In this Meet the Investor profile, Bryce outlines how his strategy has developed over the past 20 years, his top five positions and why he holds them, as well as the big plans he has for helping educate the next generation of Australian investors.
Investor Profile
- Name: Bryce Leske
- Job: Co-founder Equity Mates Media
- Age: 33
- Years spent investing: Around 20 years
- Biggest investment: Equity Mates Media (and then ETFs)
- Guilty reading or viewing pleasure: I love watching people renovate old chateaus, cabins, and huts in remote areas, like the Italian mountains, Canadian forests etc. There’s something about the process and building things with your hands that I find appealing.
Can you share how you started investing and what your first investment was?
When I was in kindergarten, my parents gave me $1.50 in pocket money every fortnight. It was to be split into three buckets - saving, spending and investing. Once the ‘investing’ bucket reached $500 (which was when I was in year 6) we took that and bought into the IPO for Brickworks Investment (ASX: BKI). ETFs weren’t nearly as popular/prevalent as they are now, so Dad was trying to teach me about diversification through LICs.
How would you describe your strategy and your investment goals?

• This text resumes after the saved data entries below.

(* ===== verification/Gateway.v ===== *)
(** * The process: configuration and start-up

[cmd/gateway/main.go]: reading the environment, choosing the authorization
backend, the order in which the parts are started and the handles each part is
given on the ones made before it. *)

From S2P Require Import Prelude GoStrings GoRuntime GoNet Effects Authz Keycloak.
From S2P Require Telegram Manager.

Local Open Scope string_scope.
Local Open Scope list_scope.
Local Open Scope Z_scope.

Definition oidcIssuer : string := "https://token.actions.githubusercontent.com".
Definition audience : string := "https://gateway.tuando.app".

(** ** The parts *)

Inductive Backend : Type :=
  | BFile (p : Policy.t)
  | BKeycloak (cfg : Config)
  | BShadow (p : Policy.t) (cfg : Config).

(** What a constructor of another package has made: a verifier, a client, a store. *)
Definition Handle : Type := nat.

(** [operation.NewManager]: the manager and what it acts through. *)
Record Ops : Type := {
  ops_kube : Handle;
  ops_store : Handle;
  ops_notifier : Telegram.Notifier;
  ops_manager : Manager.Manager;
}.

Definition NewOps (k st : Handle) (notifier : Telegram.Notifier) (deadline : Z) : Ops :=
  {| ops_kube := k; ops_store := st; ops_notifier := notifier;
     ops_manager := Manager.NewManager deadline |}.

(** [api.Deps] *)
Record Deps : Type := {
  d_verifier : Handle;
  d_authz : Backend;
  d_ops : Ops;
  d_store : Handle;
}.

(** ** Calls *)

Inductive mainE : Type -> Type :=
  | GRt {X} (e : rtE X) : mainE X
  (** [os.Getenv] *)
  | Getenv (key : string) : mainE string
  (** [authz.NewFileAuthorizer(path)] *)
  | LoadFile (path : string) : mainE (result error Policy.t)
  (** [authn.NewVerifier], [kube.NewInCluster], [store.NewDynamo] *)
  | GNewVerifier (issuer audience : string) : mainE (result error Handle)
  | GNewInCluster : mainE (result error Handle)
  | GNewDynamo (table : string) : mainE (result error Handle)
  (** [notify.New] *)
  | GNotifier (cfg : Telegram.Config) : mainE Telegram.Notifier
  (** [go ops.StartSweeper(ctx)]; [go srv.ListenAndServe()] with the router of the
      dependencies, headers read within a time; [<-ctx.Done()]; [srv.Shutdown] within a
      time; [os.Exit] *)
  | GoSweeper (ops : Ops) : mainE unit
  | GoServe (addr : string) (deps : Deps) (headers : Z) : mainE unit
  | AwaitSignal : mainE unit
  | Shutdown (within : Z) : mainE unit
  | ExitCode (code : Z) : mainE unit.

#[export] Instance Sub_rt_main : Sub rtE mainE := @GRt.

Definition main_log (l : level) (msg : string) : prog mainE unit := trigger (LogLine l msg).

Definition envOr (key def : string) : prog mainE string :=
  v ← call (Getenv key);
  mret (if decide (v = "") then def else v).

(** ** Configuration *)

(** The variables without a value, in the order they are checked. *)
Definition missing (cfg : Config) : list string :=
  fst <$> filter (fun nv => nv.2 = "")
    [("KEYCLOAK_BASE_URL", BaseURL cfg); ("KEYCLOAK_REALM", Realm cfg);
     ("KEYCLOAK_CLIENT_ID", ClientID cfg); ("KEYCLOAK_CLIENT_SECRET", ClientSecret cfg)].

Definition requireKeycloakConfig (backend : string) (cfg : Config) : option error :=
  match missing cfg with
  | [] => None
  | names => Some (ErrText ("AUTHZ_BACKEND=" +:+ backend +:+ " requires " +:+ Join names ", "))
  end.

(** [kcConfig()]; the timeout is left at zero. *)
Definition kcConfig : prog mainE Config :=
  base ← call (Getenv "KEYCLOAK_BASE_URL");
  realm ← call (Getenv "KEYCLOAK_REALM");
  id ← call (Getenv "KEYCLOAK_CLIENT_ID");
  secret ← call (Getenv "KEYCLOAK_CLIENT_SECRET");
  mret {| BaseURL := base; Realm := realm; ClientID := id; ClientSecret := secret; Timeout := 0 |}.

(** ** The authorization backend *)

Section Build.
(** [unicode.IsPrint] beyond ASCII. *)
Variable IsPrint : Z -> bool.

My investment goal is to grow a portfolio that gives me optionality later in life, whereby I have the financial freedom to pursue interests without feeling like I need a pay cheque from someone to support it.

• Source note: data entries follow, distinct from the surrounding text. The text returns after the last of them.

Lemma saveToFile_eq env config data filename format headers :
  saveToFile env config data filename format headers =
    match (if existsSync env (outputDir config) then None
           else mkdirSync env (outputDir config)) with
    | Some e => ([], Throw e)
    | None =>
        match contentOf env data format headers with
        | Throw e => (madeDirectory env config, Throw e)
        | Ok content =>
            match writeFileSync env (savedPath env config filename format) content with
            | Some e => (madeDirectory env config, Throw e)
            | None =>
                ((madeDirectory env config
                    ++ [WriteFile (savedPath env config filename format) content])%list,
                 Ok (savedPath env config filename format))
            end
        end
    end.
Proof.
  unfold saveToFile, contentOf, savedPath, madeDirectory. rewrite extensions_lookup.
  by destruct (existsSync env (outputDir config)).
Qed.

Lemma filter_isWrite_madeDirectory env config :
  filter isWrite (madeDirectory env config) = [].
Proof. unfold madeDirectory. by destruct (existsSync env (outputDir config)). Qed.
(** * Daily-bar ingestion pipeline: symbol selection, gap detection, history fill

    A shallow embedding of [filters/filter1.py], [filters/filter2.py],
    [filters/filter3.py] and [http_client.py], and the properties of the
    three pipeline stages.

    Modelling conventions.
    - A [datetime.date] is its proleptic Gregorian ordinal ([date.toordinal()]),
      an integer; [timedelta(days=n)] is the integer [n].  The range limits of
      [datetime.date] (years 1 to 9999) are not modelled.
    - A Python float is a rational number.  The pipeline only carries prices
      and volumes around and compares a liquidity with [0] or with another
      liquidity; it does no arithmetic on them.  NaN and the infinities are
      outside the model.
    - [float(s)] on a string is the parameter [float]; [None] stands for the
      [ValueError] it raises on malformed text.
    - An exception is the outcome [Raised]; a loop that never returns is a
      function with fuel that answers [OutOfFuel] for every amount of fuel. *)

From Stdlib Require Import ZArith QArith Lia Bool.
From stdpp Require Import base option list strings gmap sorting.

Local Open Scope Z_scope.

(** ** Calendar dates *)

Module Calendar.

(** A date is handled through its ordinal. *)
Abbreviation date := Z (only parsing).

(** Ordinal of 1970-01-01, [date(1970, 1, 1).toordinal()]. *)
Definition EPOCH_ORDINAL : Z := 719163.

Definition MS_PER_DAY : Z := 86400000.

Definition is_leap (y : Z) : bool :=
  (y mod 4 =? 0) && (negb (y mod 100 =? 0) || (y mod 400 =? 0)).

Definition days_before_year (y : Z) : Z :=
  let p := y - 1 in p * 365 + p / 4 - p / 100 + p / 400.

Definition days_in_month (y m : Z) : Z :=
  if m =? 2 then (if is_leap y then 29 else 28)
  else if (m =? 4) || (m =? 6) || (m =? 9) || (m =? 11) then 30
  else 31.

Fixpoint days_before_month_aux (y : Z) (k : nat) : Z :=
  match k with
  | O => 0
  | S k' => days_before_month_aux y k' + days_in_month y (Z.of_nat k)
  end.

Definition days_before_month (y m : Z) : Z :=
  days_before_month_aux y (Z.to_nat (m - 1)).

(** [date(y, m, d).toordinal()]. *)
Definition ymd2ord (y m d : Z) : date :=
  days_before_year y + days_before_month y m + d.

(** [date_to_ms] of http_client.py: midnight UTC of the day, in ms. *)
Definition date_to_ms (d : date) : Z := (d - EPOCH_ORDINAL) * MS_PER_DAY.

(** [datetime.fromtimestamp(ms / 1000, tz=timezone.utc).date()]. *)
Definition date_of_ms (ms : Z) : date := ms / MS_PER_DAY + EPOCH_ORDINAL.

Once I hit university years, my strategy moved away from the wise words of my Dad, who encouraged me to just keep investing in diversified ETFs and LICs and I started chasing individual stocks and 10-baggers.

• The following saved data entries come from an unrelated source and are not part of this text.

(** * A shallow embedding of [mobile_notifications/android/baseapi.py]

    The module is the base class of a client for the FCM push service.  It
    builds the JSON payload of a notification ([parse_payload]), cuts a
    recipient list into bulk-sized pieces ([registration_id_chunks]), posts
    payloads and classifies the HTTP status of the answer ([send_request]),
    and reads the counters out of a successful answer ([parse_response]).

    Python values are embedded as the inductive type [PyVal]; dictionaries
    are finite maps with string keys; an exception is the [Raise] case of
    [Outcome]; the network is an explicit function from the history of
    requests to the next answer, threaded through [send_request] as state.
    The built-ins are read as Python 3 has them: one unbounded integer type,
    of which [bool] is a subclass. *)

From Stdlib Require Import ZArith Ascii String List SpecFloat.
From stdpp Require Import gmap strings list fin_maps.

#[local] Set Warnings "-register-all".
#[local] Open Scope string_scope.
#[local] Open Scope nat_scope.

(** ** Python values *)

(** The values that reach this module: [None], booleans, integers, floats
    (IEEE doubles, in the Standard Library's [spec_float] form), strings,
    lists and dictionaries.  Dictionary keys are strings, as the keys of
    keyword arguments and of JSON objects are. *)
Inductive PyVal : Type :=
  | PNone
  | PBool (b : bool)
  | PInt (z : Z)
  | PFloat (f : spec_float)
  | PStr (s : string)
  | PList (l : list PyVal)
  | PDict (d : gmap string PyVal).

(** Python's truth value of an object, which every [if x:] of the source
    tests: [None], [False], zero, and empty strings and containers are
    false, everything else is true. *)
Definition truthy (v : PyVal) : bool :=
  match v with
  | PNone => false
  | PBool b => b
  | PInt z => negb (z =? 0)%Z
  | PFloat (S754_zero _) => false
  | PFloat _ => true
  | PStr s => negb (String.eqb s "")
  | PList l => negb (Nat.eqb (length l) 0)
  | PDict d => negb (Nat.eqb (size d) 0)
  end.

(** [isinstance(v, int)]: [bool] is a subclass of [int] in Python. *)
Definition isinstance_int (v : PyVal) : bool :=
  match v with
  | PInt _ | PBool _ => true
  | _ => false
  end.

(** [isinstance(v, dict)]. *)
Definition isinstance_dict (v : PyVal) : bool :=
  match v with
  | PDict _ => true
  | _ => false
  end.

(** ** Exceptions *)

(** Modelled from the spec: the module [errors], imported by
    [from .errors import *], is not part of the sources at hand.  Its four
    exception classes are named by the code that raises them and by the
    spec's section on error kinds; each carries its message.  The remaining
    constructors are the built-in exceptions that the modelled operations
    can raise, and [TransportError] stands for whatever the HTTP client
    raises when no answer arrives. *)
Inductive PyErr : Type :=
  | AuthenticationError (msg : string)
  | InvalidDataError (msg : string)
  | InternalPackageError (msg : string)
  | FCMServerError (msg : string)
  | ValueError
  | AttributeError
  | IndexError
  | TransportError.

(** The result of running a piece of Python: a value or a raised
    exception. *)
Inductive Outcome (A : Type) : Type :=
  | Return (a : A)
  | Raise (e : PyErr).
Arguments Return {A} a.
Arguments Raise {A} e.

I had some success, however, all in all, I ended up with a portfolio of random, small positions, that really didn’t eventuate too much.
Over the course of interviewing 450+ experts on Equity Mates Investing, I’ve come to realise that the best strategy for me is the core and satellite approach - 60-80% of my portfolio is in index funds, and then I’ve got a concentrated satellite portfolio of individual stocks and some thematic ETFs. I dollar-cost-average into the core portfolio every month.
This strategy works for me because it means I’m always invested and I can focus time and energy on growing Equity Mates. Understanding that the long-term average market returns are more than enough for most people and that most active managers struggle to beat the market over the long term has helped solidify this approach.
Can you share your top 5 holdings in % terms and why you hold these positions?
While not a listed investment, it’s worth recognising my biggest investment is in Equity Mates Media. If that doesn’t count then:
2. Betashares Geared Australian Equity ETF (ASX: GEAR) - 15% - Similarly, it’s my core exposure to the Australian market, and I like the leverage within the product.
3. Vanguard FTSE Asia Ex-Japan Shares Index ETF (ASX: VAE): 14% - core exposure to Asia.
4. Vanguard FTSE Europe Shares ETF (ASX: VEQ): 14% - core exposure to the UK and Europe.
5. Cash - 11% - I have been in the process of consolidating positions in the portfolio, and have cash sitting in the trading account to be deployed again.
What investment is on your watchlist? (i.e you don’t currently own it)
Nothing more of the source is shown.